Kwifati ​​ajoute : « les femmes ont une part moindre que celle des hommes, mais ces derniers en oublient la raison. En islam, les femmes ne sont pas censées subvenir aux besoins de la famille, tandis que les hommes, considérés comme tuteurs, sont obligés de garantir une prise en charge à tous et toutes, qu’il s'agisse de la sœur ou de la mère, de l’épouse ou de la fille. Ils oublient surtout que les temps ont changé et que donc le système doit l’être aussi, surtout à la lumière des conditions économiques, de la guerre et de l'après-guerre que nous vivons... Il faut dépasser les lois pour que les hommes et les femmes disposent équitablement de leur part d'héritage. Aujourd’hui, la majorité des femmes travaillent à l’intérieur et à l’extérieur du foyer et prennent en charge leur famille tout entière».

Ronda Al-Adra

Ronda Al-Adra, membre de la Ligue des femmes syriennes, milite pour modifier les lois afin de les rendre conformes aux dispositions de la Convention CEDAW visant à abolir toutes formes de discrimination à l'égard des femmes. Dans une interview à Medfeminiswiya, elle concorde avec les propos de B. Kwifati :  « la dangerosité juridique réside en deux points ; premièrement, dès la naissance, la loi fait comprendre à la fille qu’elle vaut la moitié de la valeur de son frère. Cela encourage les jeunes garçons à intimider les filles. Ces dernières sentent qu'elles sont des invitées dans leurs familles et que dès leur mariage, il sera mis fin à cette hospitalitéDeuxièmement, ajoute-t-elle, dès son mariage, la belle-famille lui fait comprendre qu'elle demeure une étrangère, insinuant qu’elle ne peut prétendre à aucun héritage. Donc, les femmes sont privées de leurs droits de succession dans les deux cas, ce qui fragilise énormément leur position matérielle et morale. Elles se voient faibles et cela les pousse à davantage de sacrifices pour plaire d’un côté au mari et à sa famille, et de l’autre à leur première famille... Sinon, les inimitiés risquent de la mener à la rupture ».

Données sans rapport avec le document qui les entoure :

(* ===== verification/Bitmap.v ===== *)
(** * Bitmap: the vertex frontiers ([class Bitmap] of [bitmap.hpp])

    The bits live in an array of 64-bit words; the number of set bits is kept
    in per-thread counters that [set_bit] increments.  [bm_get] is the set of
    vertices a bitmap denotes, [bm_wf] says that the counters agree with it, and
    the lemmas show that every operation implements the set operation it is
    named after, on every thread and under every schedule. *)

From S2P Require Import Prelude Platform MmapUtil.

Section bitmap.
  Context {BU : BuildOptions} {BO : Boost} {OS : Os} {CB : Combinable} {SC : Scheduler}.

Definition WORD_OFFSET (i : Z) : Z := Z.shiftr i 6.
Definition BIT_OFFSET (i : Z) : Z := Z.land i 63.

Record Bitmap := {
  size : Z;
  data : list Z;
  frontier_size : combinable;
  collide_count : Z;
  no_collide_count : Z;
  mmap_length : Z;
  bm_advice : option madvice;
}.

(** [set_data] and the like are the assignments of the methods below. *)
Definition set_data (d : list Z) (b : Bitmap) : Bitmap :=
  {| size := size b; data := d; frontier_size := frontier_size b;
     collide_count := collide_count b; no_collide_count := no_collide_count b;
     mmap_length := mmap_length b; bm_advice := bm_advice b |}.
Definition set_counters (fs : combinable) (cc ncc : Z) (b : Bitmap) : Bitmap :=
  {| size := size b; data := data b; frontier_size := fs;
     collide_count := cc; no_collide_count := ncc;
     mmap_length := mmap_length b; bm_advice := bm_advice b |}.

(** The constructor maps [t_size] bytes; a failed [mmap] is not checked and
    leaves no accessible word. *)
Definition Bitmap_new (t_size : Z) (use_HP : bool) (fam_thp_flag : Z) : Bitmap :=
  let asize := aligned_size t_size use_HP in
  let bytes := default 0 (mmap_anon asize use_HP) in
  {| size := t_size; data := replicate (Z.to_nat (bytes / 8)) 0;
     frontier_size := comb_new; collide_count := 0; no_collide_count := 0;
     mmap_length := asize; bm_advice := advice_prop_thp fam_thp_flag |}.

Definition bm_range_end (b : Bitmap) : Z := u32 (WORD_OFFSET (size b) + 1).

Definition clear (k : nat) (b : Bitmap) : result Bitmap :=
  d ← parallel_for k 0 (bm_range_end b) (λ _ lo hi, for_u32 lo hi (λ i d, aset d i 0)) (data b);
  Ok (set_counters comb_new 0 0 (set_data d b)).

Definition set_all (k t : nat) (b : Bitmap) : result Bitmap :=
  d ← parallel_for k 0 (bm_range_end b)
        (λ _ lo hi, for_u32 lo hi (λ i d, aset d i 0xffffffffffffffff)) (data b);
  Ok (set_counters (comb_store t (size b) (frontier_size b)) (collide_count b)
        (no_collide_count b) (set_data d b)).

Definition get_bit (b : Bitmap) (i : Z) : result Z :=
  _ ← cassert (bool_decide (i < size b));
  w ← aget (data b) (WORD_OFFSET i);
  Ok (Z.land w (Z.shiftl 1 (BIT_OFFSET i))).

Definition set_bit (t : nat) (i : Z) (b : Bitmap) : result (bool * Bitmap) :=
  _ ← cassert (bool_decide (i < size b));
  prev ← aget (data b) (WORD_OFFSET i);
  d ← aset (data b) (WORD_OFFSET i) (Z.lor prev (Z.shiftl 1 (BIT_OFFSET i)));
  let b := set_data d b in
  let was_unset := bool_decide (Z.land prev (Z.shiftl 1 (BIT_OFFSET i)) = 0) in
  if was_unset
  then Ok (was_unset, set_counters (comb_incr t (frontier_size b)) (collide_count b)
                        (u32 (no_collide_count b + 1)) b)
  else Ok (was_unset, set_counters (frontier_size b) (u32 (collide_count b + 1))
                        (no_collide_count b) b).

Definition num_set (b : Bitmap) : Z := comb_sum (frontier_size b).
Definition is_empty (b : Bitmap) : bool := bool_decide (num_set b = 0).

(** ** The denoted set *)
Definition bm_get (b : Bitmap) (i : Z) : bool :=
  Z.testbit (at_ (data b) (i / 64)) (i mod 64).

Definition bm_count (b : Bitmap) : Z := zcount (bm_get b) (rng 0 (size b)).

Record bm_ok (b : Bitmap) : Prop := {
  bm_size : in_u32 (size b);
  bm_data : size b / 64 < zlen (data b);
}.

Definition bm_wf (b : Bitmap) : Prop := bm_ok b ∧ num_set b = bm_count b.

(** Same size and same bits: the bitmaps a program cannot tell apart by
    [get_bit]; the counters may be distributed differently over the threads. *)
#[export] Instance bitmap_equiv : Equiv Bitmap := λ b1 b2,
  size b1 = size b2 ∧ ∀ i, 0 ≤ i < size b1 → bm_get b1 i = bm_get b2 i.

#[export] Instance bitmap_equivalence : Equivalence (≡@{Bitmap}).
Proof.
  split.
  - intros b. by split.
  - intros b1 b2 [Hs Hb]. split; [done|]. intros i Hi. symmetry. apply Hb. by rewrite Hs.
  - intros b1 b2 b3 [Hs Hb] [Hs' Hb']. split; [congruence|].
    intros i Hi. rewrite Hb by done. apply Hb'. by rewrite <- Hs.
Qed.

#[export] Instance bm_count_proper : Proper ((≡) ==> (=)) bm_count.
Proof.
  intros b1 b2 [Hs Hb]. unfold bm_count. rewrite Hs. apply zsum_ext.
  intros i Hi%elem_of_rng. rewrite Hb by lia. done.
Qed.

Lemma num_set_proper b1 b2 : bm_wf b1 → bm_wf b2 → b1 ≡ b2 → num_set b1 = num_set b2.
Proof. intros [_ H1] [_ H2] E. by rewrite H1, H2, E. Qed.

Lemma WORD_OFFSET_div i : WORD_OFFSET i = i / 64.
Proof. unfold WORD_OFFSET. by rewrite Z.shiftr_div_pow2. Qed.
Lemma BIT_OFFSET_mod i : BIT_OFFSET i = i mod 64.
Proof. unfold BIT_OFFSET. change 63 with (Z.ones 6). by rewrite Z.land_ones. Qed.

Lemma land_bit w k :
  0 ≤ k → Z.land w (Z.shiftl 1 k) = if Z.testbit w k then 2 ^ k else 0.
Proof.
  intros Hk. rewrite Z.shiftl_1_l. apply Z.bits_inj'. intros n Hn.
  rewrite Z.land_spec, Z.pow2_bits_eqb by done.
  destruct (Z.eqb_spec k n) as [->|Hne].
  - rewrite andb_true_r. destruct (Z.testbit w n); [by rewrite Z.pow2_bits_true|by rewrite Z.bits_0].
  - rewrite andb_false_r. destruct (Z.testbit w k); [by rewrite Z.pow2_bits_false|by rewrite Z.bits_0].
Qed.

Lemma bm_word_range b i : bm_ok b → 0 ≤ i < size b → 0 ≤ i / 64 < zlen (data b).
Proof.
  intros [_ Hd] Hi. split; [apply Z.div_pos; lia|].
  pose proof (Z.div_le_mono i (size b) 64). lia.
Qed.

Lemma get_bit_spec b i :
  bm_ok b → 0 ≤ i < size b →
  get_bit b i = Ok (if bm_get b i then 2 ^ (i mod 64) else 0).
Proof.
  intros Hok Hi. pose proof (bm_word_range b i Hok Hi). unfold get_bit.
  rewrite cassert_true by (apply bool_decide_eq_true; lia). rewrite bind_ok.
  rewrite WORD_OFFSET_div, BIT_OFFSET_mod, aget_at by done. rewrite bind_ok.
  rewrite land_bit by (apply Z.mod_pos_bound; lia). done.
Qed.

Lemma get_bit_truth b i :
  bm_ok b → 0 ≤ i < size b →
  ∃ w, get_bit b i = Ok w ∧ bool_decide (w ≠ 0) = bm_get b i.
Proof.
  intros Hok Hi. eexists; split; [by apply get_bit_spec|].
  assert (0 < 2 ^ (i mod 64)) by (apply Z.pow_pos_nonneg; [|apply Z.mod_pos_bound]; lia).
  destruct (bm_get b i); [apply bool_decide_eq_true|apply bool_decide_eq_false]; lia.
Qed.

(** Bits after a store of one word. *)
Lemma bm_get_store b i w j :
  bm_ok b → 0 ≤ i < size b → 0 ≤ j →
  bm_get (set_data (<[Z.to_nat (i / 64) := w]> (data b)) b) j
  = if decide (i / 64 = j / 64) then Z.testbit w (j mod 64) else bm_get b j.
Proof.
  intros Hok Hi Hj. pose proof (bm_word_range b i Hok Hi). unfold bm_get. simpl.
  rewrite at_insert by (done || apply Z.div_pos; lia). by case_decide.
Qed.

Lemma bm_get_set b i j :
  bm_ok b → 0 ≤ i < size b → 0 ≤ j →
  bm_get (set_data (<[Z.to_nat (i / 64) := Z.lor (at_ (data b) (i / 64)) (Z.shiftl 1 (i mod 64))]>
                      (data b)) b) j
  = bool_decide (j = i) || bm_get b j.
Proof.
  intros Hok Hi Hj. rewrite bm_get_store by done. case_decide as E.
  - rewrite Z.lor_spec, Z.shiftl_1_l.
    pose proof (Z.mod_pos_bound j 64 ltac:(lia)). pose proof (Z.mod_pos_bound i 64 ltac:(lia)).
    pose proof (Z.div_mod i 64 ltac:(lia)). pose proof (Z.div_mod j 64 ltac:(lia)).
    rewrite Z.pow2_bits_eqb by lia. unfold bm_get. rewrite E, orb_comm. f_equal.
    case_bool_decide; [subst; apply Z.eqb_refl|apply Z.eqb_neq; lia].
  - rewrite bool_decide_eq_false_2; [done|]. by intros ->.
Qed.

Lemma bm_count_set b b' i :
  size b' = size b → 0 ≤ i < size b →
  (∀ j, 0 ≤ j < size b → bm_get b' j = bool_decide (j = i) || bm_get b j) →
  bm_count b' = bm_count b + (if bm_get b i then 0 else 1).
Proof.
  intros Hs Hi Hb. unfold bm_count, zcount. rewrite Hs.
  rewrite (zsum_update (λ j, Z.b2z (bm_get b j)) _ _ i).
  - rewrite Hb, bool_decide_eq_true_2 by done. simpl. destruct (bm_get b i); simpl; lia.
  - apply NoDup_rng.
  - by apply elem_of_rng.
  - intros j Hj%elem_of_rng Hne. rewrite Hb by done. by rewrite bool_decide_eq_false_2.
Qed.

Lemma bm_count_bounds b : bm_ok b → 0 ≤ bm_count b < 2 ^ 32.
Proof.
  intros [[? ?] _]. pose proof (zcount_bounds (bm_get b) (rng 0 (size b))).
  unfold bm_count, zlen in *. rewrite length_rng in *. lia.
Qed.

Enfin, si au sein des communautés chrétiennes, la loi permet l'égalité successorale, elle n'est pas forcément appliquée dans la pratique car de nombreux pères cèdent leurs biens à leurs descendants mâles avant leur décès pour en priver les filles, surtout à la campagne. De nombreuses voix se sont élevées pour réclamer le droit des femmes de jouir de l'héritage de leur famille dans la pratique et pas seulement en théorie, d'abord parce qu'elles le méritent et ensuite pour qu'elles sont aptes à participer à tous les aspects de la vie et à jouer leur rôle dans la construction de la paix en Syrie et ailleurs.